That definition has finally begun to surface in the academic literature. In December 2025, Ameen and colleagues published a paper in the Indian Journal of Psychological Medicine.1 They argued that the narcissistic abuse cycle causes real psychological harm. However, mainstream psychiatry has almost entirely overlooked it. Notably, the authors found that a PubMed search for the phrase in August 2025 returned only one result. By contrast, a single Facebook page on the topic had 124,000 followers (Ameen et al., 2025). So the gap between what survivors know and what research has formally documented is huge. Yet that gap is finally closing.
Why Naming It Matters
Narcissistic abuse systematically undermines a survivor’s grip on reality. In particular, perpetrators do this through gaslighting, denial, projection, and manufactured doubt. For these survivors, accurate naming works as a therapy in itself.
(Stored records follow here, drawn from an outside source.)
(** ** What clients see of a pager *)

Definition pdata (p : Pager) : list bytes := map data (pages p).
Definition next_of (d : bytes) : Z := le_val (sub d 0 4).

(** Everything but the buffer's bookkeeping. *)
Record View := mkView {
  v_header : DbHeader; v_cow : CowPagerState; v_file : option file; v_wal : option Wal;
  v_loaded : list bool; v_data : list bytes; v_sb_dirty : bool
}.
Definition view (p : Pager) : View :=
  mkView (header p) (cow_state p) (pfile p) (wal p) (loaded p) (pdata p) (superblock_page_dirty p).
Definition v_write (n : Z) (d : bytes) (v : View) : View :=
  mkView (v_header v) (v_cow v) (v_file v) (v_wal v) (v_loaded v) (<[idx n := d]> (v_data v)) (v_sb_dirty v).

(** Every page is in memory and there is no file behind it. *)
Record resident (p : Pager) : Prop := {
  res_file : pfile p = None;
  res_wal : wal p = None;
  res_pages : length (pages p) = Z.to_nat (total_pages (header p));
  res_len : length (loaded p) = Z.to_nat (total_pages (header p));
  res_loaded : Forall (eq true) (loaded p)
}.

Section Memory.
Context `{PageSize} `{Lz4}.

Lemma in_range_true n p : 1 ≤ n ≤ total_pages (header p) → in_range n p = true.
Proof. intros. unfold in_range. destruct (Z.eqb_spec n 0), (Z.leb_spec n (total_pages (header p))); done || lia. Qed.
Lemma in_range_inv n p : in_range n p = true → 0 ≤ n → 1 ≤ n ≤ total_pages (header p).
Proof. unfold in_range. destruct (Z.eqb_spec n 0), (Z.leb_spec n (total_pages (header p))); done || lia. Qed.
Lemma resident_lookup p n :
  resident p → 1 ≤ n ≤ total_pages (header p) →
  loaded p !! idx n = Some true ∧ ∃ pg, pages p !! idx n = Some pg.
Proof.
  intros [_ _ Hp Hl Ht] Hn. unfold idx. split.
  - destruct (lookup_lt_is_Some_2 (loaded p) (Z.to_nat (n - 1))) as [b Hb]; [lia|].
    rewrite Hb. rewrite Forall_lookup in Ht. by rewrite (Ht _ _ Hb).
  - destruct (lookup_lt_is_Some_2 (pages p) (Z.to_nat (n - 1))) as [pg Hpg]; [lia|]. by exists pg.
Qed.

Lemma ensure_loaded_resident b p n :
  resident p → 1 ≤ n ≤ total_pages (header p) → ensure_loaded b n p = (Ok tt, p).
Proof. intros Hr Hn. destruct (resident_lookup p n Hr Hn) as [Hl _]. unfold ensure_loaded. by rewrite Hl. Qed.

Lemma sb_dirty_pages p q : map dirty (pages p) = map dirty (pages q) → superblock_page_dirty p = superblock_page_dirty q.
Proof.
  unfold superblock_page_dirty. destruct (pages p) as [|a [|b l]], (pages q) as [|c [|d k]]; simpl; congruence.
Qed.
Lemma touch_view n p : view (touch n p) = view p.
Proof.
  unfold touch. destruct (0 <? max_buffer_pages p); [|done]. unfold view, pdata. simpl.
  f_equal; [by apply map_alter_same|]. apply sb_dirty_pages. simpl. by apply map_alter_same.
Qed.
Lemma view_resident p q : view p = view q → resident p → resident q.
Proof.
  unfold view. intros [= Hh _ Hf Hw Hl Hd _] [H1 H2 H3 H4 H5]. split; try congruence.
  rewrite <- Hh, <- H3. apply (f_equal length) in Hd. unfold pdata in Hd. by rewrite !length_map in Hd.
Qed.

Lemma check_range_ok n p : 1 ≤ n ≤ total_pages (header p) → check_range n p = (Ok tt, p).
Proof. intros. unfold check_range. by rewrite in_range_true. Qed.

Lemma get_page_resident p n :
  resident p → 1 ≤ n ≤ total_pages (header p) →
  ∃ d p', get_page n p = (Ok d, p') ∧ pdata p !! idx n = Some d ∧ view p' = view p.
Proof.
  intros Hr Hn. unfold get_page. rewrite !ST_bind_unfold, check_range_ok, ST_bind_unfold, ensure_loaded_resident by done.
  unfold st_fun. pose proof (touch_view n p) as Hv. pose proof (view_resident _ _ (eq_sym Hv) Hr) as Hr'.
  destruct (resident_lookup (touch n p) n Hr') as [_ (pg & Hpg)]; [by injection Hv as -> _ _ _ _ _ _|].
  rewrite Hpg. eexists _, _. split; [reflexivity|]. split; [|done].
  injection Hv as _ _ _ _ _ Hd _. rewrite <- Hd. unfold pdata. by rewrite list_lookup_fmap, Hpg.
Qed.

(** [get_page_mut] of a resident page, step by step. *)
Definition set_data (n : Z) (d : bytes) : Pager → Pager :=
  upd_page n (λ pg, mkPage d (dirty pg) (snapshotted pg) (recently_used pg)).
Lemma get_page_mut_run {A} (f : ST bytes A) p n :
  resident p → 1 ≤ n ≤ total_pages (header p) →
  ∃ pg, pages (touch n p) !! idx n = Some pg ∧ pdata p !! idx n = Some (data pg) ∧
    get_page_mut n f p =
      ((f (data pg)).1, set_data n (f (data pg)).2 (mark_dirty n pg (snapshot_page n pg (touch n p)))).
Proof.
  intros Hr Hn. unfold get_page_mut. rewrite !ST_bind_unfold, check_range_ok, ST_bind_unfold, ensure_loaded_resident by done.
  unfold st_fun. pose proof (touch_view n p) as Hv. pose proof (view_resident _ _ (eq_sym Hv) Hr) as Hr'.
  destruct (resident_lookup (touch n p) n Hr') as [_ (pg & Hpg)]; [by injection Hv as -> _ _ _ _ _ _|].
  rewrite Hpg. exists pg. split; [done|]. split.
  - injection Hv as _ _ _ _ _ Hd _. rewrite <- Hd. unfold pdata. by rewrite list_lookup_fmap, Hpg.
  - by destruct (f (data pg)) as [r d].
Qed.

Lemma snapshot_page_view n pg p : view (snapshot_page n pg p) = view p.
Proof.
  unfold snapshot_page. destruct (txn_snapshot p) as [snap|]; [|done]. destruct (snapshotted pg); [done|].
  unfold view, pdata. simpl. f_equal; [by apply map_alter_same|]. apply sb_dirty_pages. simpl. by apply map_alter_same.
Qed.
Lemma superblock_page_dirty_alter f n p :
  3 ≤ n → superblock_page_dirty (upd_page n f p) = superblock_page_dirty p.
Proof.
  intros Hn. unfold superblock_page_dirty, upd_page, idx. simpl.
  destruct (Z.to_nat (n - 1)) as [|[|k]] eqn:E; [lia|lia|]. by destruct (pages p) as [|a [|b l]].
Qed.
Lemma mark_dirty_view n pg p : 3 ≤ n → view (mark_dirty n pg p) = view p.
Proof.
  intros Hn. unfold mark_dirty, view, pdata. destruct (dirty pg); simpl; f_equal;
    try (by apply map_alter_same); by (etrans; [by apply superblock_page_dirty_alter|]).
Qed.
Lemma set_data_view n d p : 3 ≤ n → view (set_data n d p) = v_write n d (view p).
Proof.
  intros Hn. unfold set_data, view, v_write, pdata. simpl. f_equal; [by apply map_alter_to|].
  by apply superblock_page_dirty_alter.
Qed.

Lemma get_page_mut_resident {A} (f : ST bytes A) p n :
  resident p → 3 ≤ n ≤ total_pages (header p) →
  ∃ d, pdata p !! idx n = Some d ∧
    ∃ p', get_page_mut n f p = ((f d).1, p') ∧ view p' = v_write n (f d).2 (view p).
Proof.
  intros Hr Hn. destruct (get_page_mut_run f p n Hr ltac:(lia)) as (pg & _ & Hd & Hrun).
  exists (data pg). split; [done|]. eexists. split; [exact Hrun|].
  by rewrite set_data_view, mark_dirty_view, snapshot_page_view, touch_view by lia.
Qed.
Lemma v_write_resident n d p p' :
  resident p → view p' = v_write n d (view p) → resident p'.
Proof.
  unfold view, v_write. simpl. intros [H1 H2 H3 H4 H5] [= Hh _ Hf Hw Hl Hd _]. split; try congruence.
  apply (f_equal length) in Hd. rewrite length_insert in Hd. unfold pdata in Hd. rewrite !length_map in Hd. congruence.
Qed.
Indeed, it is not just information. The 2025 Ameen review names this as one of the most useful early steps in recovery. Specifically, it helps survivors grasp that their symptoms come from the abuse, not from a flaw inside themselves.
Practitioner experience confirms this every week. For example, when a survivor finally has the right words — coercive control, trauma bonding, intermittent reinforcement, DARVO — the inner landscape shifts. Self-blame loses some of its grip. Suddenly, behavior that seemed senseless fits a pattern. As a result, that recognition forms the base for every other stage of recovery.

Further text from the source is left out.